Assigned task :: The lines to repeat run from the one containing "set (f := fun" through the last line of the records below; repeat them exactly and give nothing more.

Dataset entries ::
★ ★ ★ ★ ★ ★ ★

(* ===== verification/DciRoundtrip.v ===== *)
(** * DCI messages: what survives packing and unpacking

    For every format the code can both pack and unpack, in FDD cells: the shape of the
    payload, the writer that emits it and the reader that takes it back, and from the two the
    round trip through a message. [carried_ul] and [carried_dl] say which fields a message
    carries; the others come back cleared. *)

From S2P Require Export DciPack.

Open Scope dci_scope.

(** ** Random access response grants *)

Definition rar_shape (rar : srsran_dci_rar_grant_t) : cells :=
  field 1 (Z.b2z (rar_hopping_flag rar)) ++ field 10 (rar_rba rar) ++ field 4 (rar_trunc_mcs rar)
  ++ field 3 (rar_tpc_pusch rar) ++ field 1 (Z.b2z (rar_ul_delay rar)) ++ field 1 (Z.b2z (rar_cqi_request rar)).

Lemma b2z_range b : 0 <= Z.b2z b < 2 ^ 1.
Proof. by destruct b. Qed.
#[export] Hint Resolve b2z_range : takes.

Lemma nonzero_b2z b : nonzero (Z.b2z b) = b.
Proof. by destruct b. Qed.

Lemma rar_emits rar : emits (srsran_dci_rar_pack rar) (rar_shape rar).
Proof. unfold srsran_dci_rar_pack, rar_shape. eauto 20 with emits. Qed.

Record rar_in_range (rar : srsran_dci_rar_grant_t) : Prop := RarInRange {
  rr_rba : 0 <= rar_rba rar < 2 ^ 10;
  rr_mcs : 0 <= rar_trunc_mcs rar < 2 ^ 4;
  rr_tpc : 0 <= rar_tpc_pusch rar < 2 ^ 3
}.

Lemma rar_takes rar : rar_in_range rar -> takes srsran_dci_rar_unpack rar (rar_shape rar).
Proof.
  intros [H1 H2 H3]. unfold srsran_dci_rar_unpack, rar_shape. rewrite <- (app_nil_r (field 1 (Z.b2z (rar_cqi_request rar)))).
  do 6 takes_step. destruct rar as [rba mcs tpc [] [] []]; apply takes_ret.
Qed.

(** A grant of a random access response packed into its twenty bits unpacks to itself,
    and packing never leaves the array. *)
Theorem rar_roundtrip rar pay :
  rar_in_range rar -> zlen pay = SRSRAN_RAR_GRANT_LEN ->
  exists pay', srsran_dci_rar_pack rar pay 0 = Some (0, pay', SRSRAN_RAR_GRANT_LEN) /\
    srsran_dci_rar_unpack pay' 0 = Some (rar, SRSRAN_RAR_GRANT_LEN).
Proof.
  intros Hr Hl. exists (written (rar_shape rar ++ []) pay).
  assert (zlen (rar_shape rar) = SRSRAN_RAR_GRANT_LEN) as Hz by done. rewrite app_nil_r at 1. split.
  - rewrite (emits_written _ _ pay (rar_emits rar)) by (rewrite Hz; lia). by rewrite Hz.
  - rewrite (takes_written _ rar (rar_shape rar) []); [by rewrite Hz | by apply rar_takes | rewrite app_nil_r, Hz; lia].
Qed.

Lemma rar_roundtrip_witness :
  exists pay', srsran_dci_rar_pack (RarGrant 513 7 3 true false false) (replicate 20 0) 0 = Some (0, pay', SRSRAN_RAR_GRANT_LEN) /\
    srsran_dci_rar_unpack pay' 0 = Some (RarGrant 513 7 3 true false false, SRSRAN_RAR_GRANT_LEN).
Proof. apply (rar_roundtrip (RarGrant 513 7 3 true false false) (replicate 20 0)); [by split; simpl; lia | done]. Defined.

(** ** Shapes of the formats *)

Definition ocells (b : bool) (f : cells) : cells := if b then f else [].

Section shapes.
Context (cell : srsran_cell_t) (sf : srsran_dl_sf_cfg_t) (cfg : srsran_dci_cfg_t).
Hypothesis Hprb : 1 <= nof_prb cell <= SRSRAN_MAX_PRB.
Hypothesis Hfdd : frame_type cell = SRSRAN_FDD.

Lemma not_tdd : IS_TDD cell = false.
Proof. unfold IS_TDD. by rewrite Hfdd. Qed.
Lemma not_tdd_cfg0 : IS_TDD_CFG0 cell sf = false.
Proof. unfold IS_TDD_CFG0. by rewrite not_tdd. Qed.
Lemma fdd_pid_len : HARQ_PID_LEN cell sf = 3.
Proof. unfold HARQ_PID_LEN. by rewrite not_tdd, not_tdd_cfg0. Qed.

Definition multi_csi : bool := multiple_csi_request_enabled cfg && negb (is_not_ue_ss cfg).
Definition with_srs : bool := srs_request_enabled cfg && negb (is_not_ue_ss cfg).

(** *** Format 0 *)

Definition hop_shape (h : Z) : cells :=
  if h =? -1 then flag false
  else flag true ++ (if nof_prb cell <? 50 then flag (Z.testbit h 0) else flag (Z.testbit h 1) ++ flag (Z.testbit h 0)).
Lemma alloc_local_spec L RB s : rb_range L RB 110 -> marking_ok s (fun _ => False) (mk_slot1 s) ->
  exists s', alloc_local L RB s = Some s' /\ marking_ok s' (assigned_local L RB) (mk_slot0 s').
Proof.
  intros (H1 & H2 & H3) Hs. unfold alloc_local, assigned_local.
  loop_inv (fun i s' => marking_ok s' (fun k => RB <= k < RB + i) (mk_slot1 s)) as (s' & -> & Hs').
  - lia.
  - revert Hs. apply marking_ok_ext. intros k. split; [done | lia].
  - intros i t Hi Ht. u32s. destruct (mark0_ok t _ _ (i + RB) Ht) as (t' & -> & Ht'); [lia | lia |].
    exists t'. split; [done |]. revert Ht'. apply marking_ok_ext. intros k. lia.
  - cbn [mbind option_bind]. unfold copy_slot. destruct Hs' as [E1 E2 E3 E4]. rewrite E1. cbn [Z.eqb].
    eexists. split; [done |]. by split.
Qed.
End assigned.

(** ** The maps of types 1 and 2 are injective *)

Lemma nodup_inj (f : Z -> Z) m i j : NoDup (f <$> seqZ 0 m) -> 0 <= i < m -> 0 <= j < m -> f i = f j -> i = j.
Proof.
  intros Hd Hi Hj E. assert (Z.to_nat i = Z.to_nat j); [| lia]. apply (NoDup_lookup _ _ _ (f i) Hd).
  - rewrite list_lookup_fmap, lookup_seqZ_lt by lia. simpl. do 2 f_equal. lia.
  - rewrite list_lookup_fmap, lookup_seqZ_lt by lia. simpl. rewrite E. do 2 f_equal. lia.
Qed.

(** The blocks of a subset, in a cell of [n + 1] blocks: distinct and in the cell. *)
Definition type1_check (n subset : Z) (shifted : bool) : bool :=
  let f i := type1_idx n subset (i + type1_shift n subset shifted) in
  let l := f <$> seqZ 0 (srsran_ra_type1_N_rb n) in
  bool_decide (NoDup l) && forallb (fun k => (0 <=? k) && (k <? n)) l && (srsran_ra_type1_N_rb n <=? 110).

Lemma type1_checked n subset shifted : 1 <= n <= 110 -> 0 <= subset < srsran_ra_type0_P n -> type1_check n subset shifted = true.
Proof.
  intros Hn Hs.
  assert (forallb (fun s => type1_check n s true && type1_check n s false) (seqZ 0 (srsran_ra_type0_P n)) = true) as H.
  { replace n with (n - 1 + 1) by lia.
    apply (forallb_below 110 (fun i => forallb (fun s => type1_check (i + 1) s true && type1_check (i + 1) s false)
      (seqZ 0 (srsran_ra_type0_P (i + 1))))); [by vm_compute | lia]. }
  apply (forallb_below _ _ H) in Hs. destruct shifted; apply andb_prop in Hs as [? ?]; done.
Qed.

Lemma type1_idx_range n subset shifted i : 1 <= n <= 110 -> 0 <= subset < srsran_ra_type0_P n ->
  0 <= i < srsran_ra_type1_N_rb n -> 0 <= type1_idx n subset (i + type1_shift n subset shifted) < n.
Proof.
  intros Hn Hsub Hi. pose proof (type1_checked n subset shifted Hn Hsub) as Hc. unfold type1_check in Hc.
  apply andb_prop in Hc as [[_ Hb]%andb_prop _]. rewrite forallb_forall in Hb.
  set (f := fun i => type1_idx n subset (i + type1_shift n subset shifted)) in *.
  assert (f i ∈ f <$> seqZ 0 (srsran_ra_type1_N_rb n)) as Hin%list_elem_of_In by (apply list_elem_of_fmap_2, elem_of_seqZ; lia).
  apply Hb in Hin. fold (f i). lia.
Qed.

★ ★ ★ ★ ★ ★ ★

Written response ::
  set (f := fun i => type1_idx n subset (i + type1_shift n subset shifted)) in *.
  assert (f i ∈ f <$> seqZ 0 (srsran_ra_type1_N_rb n)) as Hin%list_elem_of_In by (apply list_elem_of_fmap_2, elem_of_seqZ; lia).
  apply Hb in Hin. fold (f i). lia.
Qed.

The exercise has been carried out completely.